- Opening Delimiter -
(* ===== verification/Prelude.v ===== *)
(** * UniHub Retail: a verified model of the backend's transactional core

    The program is the Python backend of a retail chain (src/backend): PostgreSQL
    repositories whose calls are transactions, services that compose them, workers that
    run long jobs, and pure calculations on money and units.  This development translates
    its core logic and proves what each part promises.

    ** The program and how its parts interact

    A monthly sales report is imported as a sales generation: reserved, staged, validated,
    promoted to be the live rows of its month, rolled back if wrong.  A promotion emits an
    event into the transactional outbox, which delivers it to its consumers at least once
    and records the effect once.  Targets of the stores for a month are estimated from
    past seasons, allocated under floors and caps, saved as a scenario, corrected by managers, and finalized into the
    official targets.  Campaigns compute promotions and incentives of stores and divide them
    among agents to the cent.  At the end of a month the Grile closeout archives and clears
    the stores' sheets under fenced, recoverable executions: every sheet is backed up,
    cleared and read back, and restored when something fails; a reconciler settles what a
    dead process left behind.  Reports are exported by
    capacity-limited, leased operations whose artifacts are checked before download.  The
    outbox dispatcher claims events and runs their consumers under a lease that a heartbeat
    renews.  The monthly salaries of both companies are imported as one batch that an
    independent reviewer has signed.  Browsers hold a session cookie; the sessions live
    encrypted in Valkey and are refreshed with the identity provider, one process at a time;
    its tokens are checked against signing keys that each process caches.  During the month
    managers keep the calendar of the stores' teams: the roster, dated transfers, scheduled
    and closed days, opening hours, pay inputs and targets, every edit fenced by a revision;
    attendance and provisional earnings are projected from it and from the published sales.

    ** Files, in dependency order

    - Prelude (this file): results, sums, lists, the stable sort of Python with total
      orders as type classes (TotalLeb, TotalCmp), tactics (inv_res, bool_prop,
      split_bools) and the hint database fuel.
    - Text: ASCII classes and the regular expressions used as guards; Table: one SQL table
      behind a trigger and a CHECK; Decimal: Python's decimal arithmetic with its contexts
      and rounding modes, with equality of values as a setoid; Dict: ordered dictionaries;
      Json: decoded JSON values and their equality; Coro: coroutines whose requests may
      raise, be shielded or be interrupted, their runs in a world and rules for assertions
      that hold at every request.
    - TargetAlloc, TargetAllocSpec, TargetAllocLoops
      (services/target_calculator/calculations.py): the two allocators, their exactness and
      their loops.
    - Scenarios (repositories/target_calculator_scenarios.py, schema_v2.sql, migration 036),
      ScenarioService (the handlers of services/target_calculator/service.py and the step
      relation), ScenarioSpec, ScenarioHandlers.
    - TargetProposal (proposal.py, proposal_rows.py, seasonality.py and rules.py of
      services/target_calculator), TargetProposalSpec: a proposal from the request to the
      saved draft.
    - Outbox (repositories/transactional_outbox.py, services/outbox_replay.py, migration
      069), OutboxInv, OutboxSpec.
    - OutboxConsumers (the consumers of services/grile_outbox_delivery.py and
      services/outbox_worker.py), OutboxWorker (the delivery coroutine, its heartbeat and the
      dispatch), OutboxWorkerInv, OutboxWorkerSpec, OutboxConsumersSpec (against the class
      KeyedConsumers), OutboxDelivery (the ledger of effects that the dispatcher
      implements, an undisturbed delivery, and runs).
    - Exports, ExportsSpec (repositories/export_operations.py, migrations 055 and 065);
      ExportService, ExportServiceSpec (services/export_operations.py,
      services/exports/artifact.py).
    - Grile, GrileSpec (grile/domain, grile/adapters/retry.py); GrileMonthly,
      GrileMonthlyInv, GrileMonthlySpec, GrileMonthlyRuns (repositories/grile_monthly_*.py,
      migrations 012, 028, 044).
    - GrileReset (services/grile_monthly_reset_*.py, grile_monthly_integrity.py,
      grile_monthly_google_api.py and the parts of grile_monthly_types.py, _registry.py and
      _artifacts.py they use), GrileResetLogic (what a run keeps), GrileResetSpec,
      GrileResetEnds; GrileReconcile, GrileReconcileSpec
      (services/grile_monthly_reconciler.py); GrileResetRuns (runs of both).
    - GrileCalendar (repositories/grile_calendar.py, grile_transfers.py,
      grile_store_team.py, grile_compensation.py, grile_target_settings.py,
      grile/calendar_models.py, base_salary.py, roster_history.py, the handlers of
      services/grile_calendar.py, migrations 070 to 081), GrileCalendarInv,
      GrileCalendarSpec (with runs).
    - GrileEarnings (grile/calendar_projection.py, earnings_rules.py, earnings_projection.py,
      earnings_dashboard.py, repositories/grile_earnings.py), GrileEarningsSpec (attendance,
      credited sales, commissions and runs).
    - Promo, PromoSpec (services/promo_allocation.py, promo_types.py, promo_same_model.py).
    - CampaignMoney (services/campaigns/money.py), CampaignAgents (aggregation.py and the
      accumulator of incentives.py), CampaignMoneySpec, CampaignCents, CampaignSpec.
    - SalesText (the canonical text of staged rows, which determines them), SalesManifest
      (validation, manifest and replace policy of services/sales_generation.py and
      sales_import_parsing.py), SalesGen (tables, triggers of migrations 033, 037, 040, 043,
      reservation, staging, fencing, recovery), SalesPromotion (promotion and rollback),
      SalesFlow (the import and the promotion job, the step relation), with the invariants
      SalesInv, SalesPromotionInv, SalesFlowInv (with SalesRowInv), the properties SalesSpec and
      SalesGuards and the runs SalesRuns.
    - SalaryApproval (salary_import_approval.py), SalaryImport
      (scripts/import_salary_records.py, salary_import_persistence.py, salary_identity.py,
      migrations 023, 024, 034, 045), SalarySpec, SalaryInv, SalaryRuns.
    - Jwks (oidc_verifier.py, the times of oidc_settings.py), JwksSpec: the cache
      of signing keys as tasks of one event loop; Oidc (auth.py,
      session_runtime_helpers.py), Session (session_auth.py as a machine of
      coroutines over Valkey), SessionInv (identities and stale reads), SessionLock (the
      refresh lock), SessionSpec, SessionEnds, SessionLogin, SessionRuns (an executable
      semantics of the steps and runs of it).

    ** How the code is modelled

    A Record db per component holds its tables as finite maps; a repository call is a
    function from the database to a result: the new database with the returned value, or
    the exception, and then the transaction is rolled back.  CHECK constraints, unique
    indexes, foreign keys and triggers are part of the calls that meet them.  The clock of
    a transaction is an argument.  Row locks and advisory locks make a call one atomic step;
    a read that no lock protects is an argument of the call that uses it, any value the row
    has had (the head a reservation saw), or a step of its own (the session a request was
    served and looks at later);
    a step relation lets all calls run with any arguments in any order, and reachable
    states are those of its runs.  Pure functions are functions; loops without a structural
    measure take fuel, with an error for running out that is proved never to occur.
    Decimals keep coefficient and exponent, so that rounding and overflow are those of the
    code; NUMERIC columns are integers in their last place, INTEGER columns are bounded.

    ** What the theorems show

    - Sales: the live rows of a month are those of its head; a promotion replaces one month
      and nothing else, and only while the head is the one the generation expects; exactly
      the ready generations are promoted; a rollback undone restores; failed jobs give their
      claim back, cancelled ones leave it to the recovery; stale workers are powerless; the
      staging text determines the rows; validated rows fit their columns; the outbox
      announces the promotion ledger one to one (the refinement that composes the two
      components).  A reservation that read a head of the past blocks its month (a bug, with
      its run).
    - Outbox: one event per aggregate in delivery, ordered claims, lost claims stay lost,
      receipts are effective once, retries follow the schedule.  The dispatcher refines a
      ledger of effects: answers of the registered consumers, each once, and done only with
      one; completions are counted once; a delivery that lost its lease is silent; every delivery
      ends; an undisturbed one completes; a generation hash with a run of 13 digits blocks
      its aggregate forever (a bug).
    - Salaries: nothing is written without a trusted signature over exactly the batch by
      someone else than the operator; an approval works once; an applied month is the batch,
      to the cent; an unlucky file digest is refused (a bug).
    - Sessions: requests act for whoever logged in; one refresh at a time across processes;
      only a logout ends a usable session; a quiet logout is final, one that meets a refresh,
      or a request that was served the session before, may not be (a bug, with its runs); a login flow opens one session; a refresh ends.
    - Signing keys: a key handed out is the provider's latest, within the cache or the stale
      time; the provider is spared whatever key ids arrive; every task is answered.
    - Calendar: one worker per store and day, none on a closed day, one day per agent and
      date outside the team leaders; of two edits of one revision the later is refused.
      Composed with it: attendance counts every scheduled day once; published sales are
      credited to one worker or to nobody; commissions rise with sales; the revision of the
      earnings depends on the process that computes it (a bug, with its run).
    - Grile closeout: unique active work per month, single use of approvals and of clear
      intents, no effect after a lease is lost, refinement of the domain's transition table.
      The live reset, at whatever request it is interrupted and whatever others do to the
      database: a clear follows its backup and its intent; the outcome it reports tells what
      happened to every sheet; it ends.  The reconciler clears nothing, restores checked
      backups over empty sheets only, and settles an operation only on evidence; stores on
      the third template it can never settle (a bug).
    - Scenarios: one scenario per month, budgets met, finalized scenarios frozen, revisions
      pin contents, publication of exactly the approved targets, a passed check is honoured.
      A saved proposal covers its cohort, keeps every bound and meets its budget; a store
      with net returns makes the calculation fail unexplained (a bug, with its run).
    - Campaigns: units and cents of the agents add up to their store's, shares are fair and
      do not depend on input order, the loops over cents equal a closed form and end.
    - Target allocators, exports and promotions: exact totals within bounds, termination,
      capacity, final states, verified downloads, exact shares.

    Further theorems are proved in the same files beside these: the effects of other calls,
    the error branches and termination results.

    ** Bounds and fuel

    The binary search of the allocator takes the number of breakpoints as fuel, the rounding
    loops a number of passes (two suffice); the loops over cents take the amount to be moved
    plus one, since every pass moves at least one cent.  Amounts are assumed below the 28
    digits of the decimal context where a theorem says so.  Session times are milliseconds of
    one clock; the deadlines and lock times are those of the code.  A Google request is tried
    six times, a destructive one once; the live reset asks at most 70 requests a store and 12
    more.

    ** Not modelled, and why

    Reading spreadsheets, writing XLSX, child processes, the ARQ queue, HTTP routing and
    metrics are input and output around the modelled core.  Google Sheets and the files of
    the reset answer anything; its path without a Google adapter and the orchestrator that
    leases an operation and commits its outcome are left out.  Queries
    that only select and aggregate (dashboards, reports, HR, store P&L) are SQL text.
    Forecast models call numerical packages.  Hashes, JSON text, the reporting rebuild and
    str.casefold are parameters, as are Fernet, Ed25519 and the verification of JWTs.  Deadlocks,
    replication and the durability of PostgreSQL are assumed away by atomic transactions.  The
    rule registry and the profitability of Target proposals are parameters of the proposal;
    the import of store P&L, contests, CRM and visits are left out. *)

From stdpp Require Export base gmap strings list sorting.
From Stdlib Require Export ZArith Lia Bool.
From Stdlib Require Import OrderedTypeEx.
- Closing Delimiter -
Give only the lines from the one holding "states are those" through the one holding "claim back, cancelled", each restated exactly as it appears above.

    states are those of its runs.  Pure functions are functions; loops without a structural
    measure take fuel, with an error for running out that is proved never to occur.
    Decimals keep coefficient and exponent, so that rounding and overflow are those of the
    code; NUMERIC columns are integers in their last place, INTEGER columns are bounded.

    ** What the theorems show

    - Sales: the live rows of a month are those of its head; a promotion replaces one month
      and nothing else, and only while the head is the one the generation expects; exactly
      the ready generations are promoted; a rollback undone restores; failed jobs give their
      claim back, cancelled ones leave it to the recovery; stale workers are powerless; the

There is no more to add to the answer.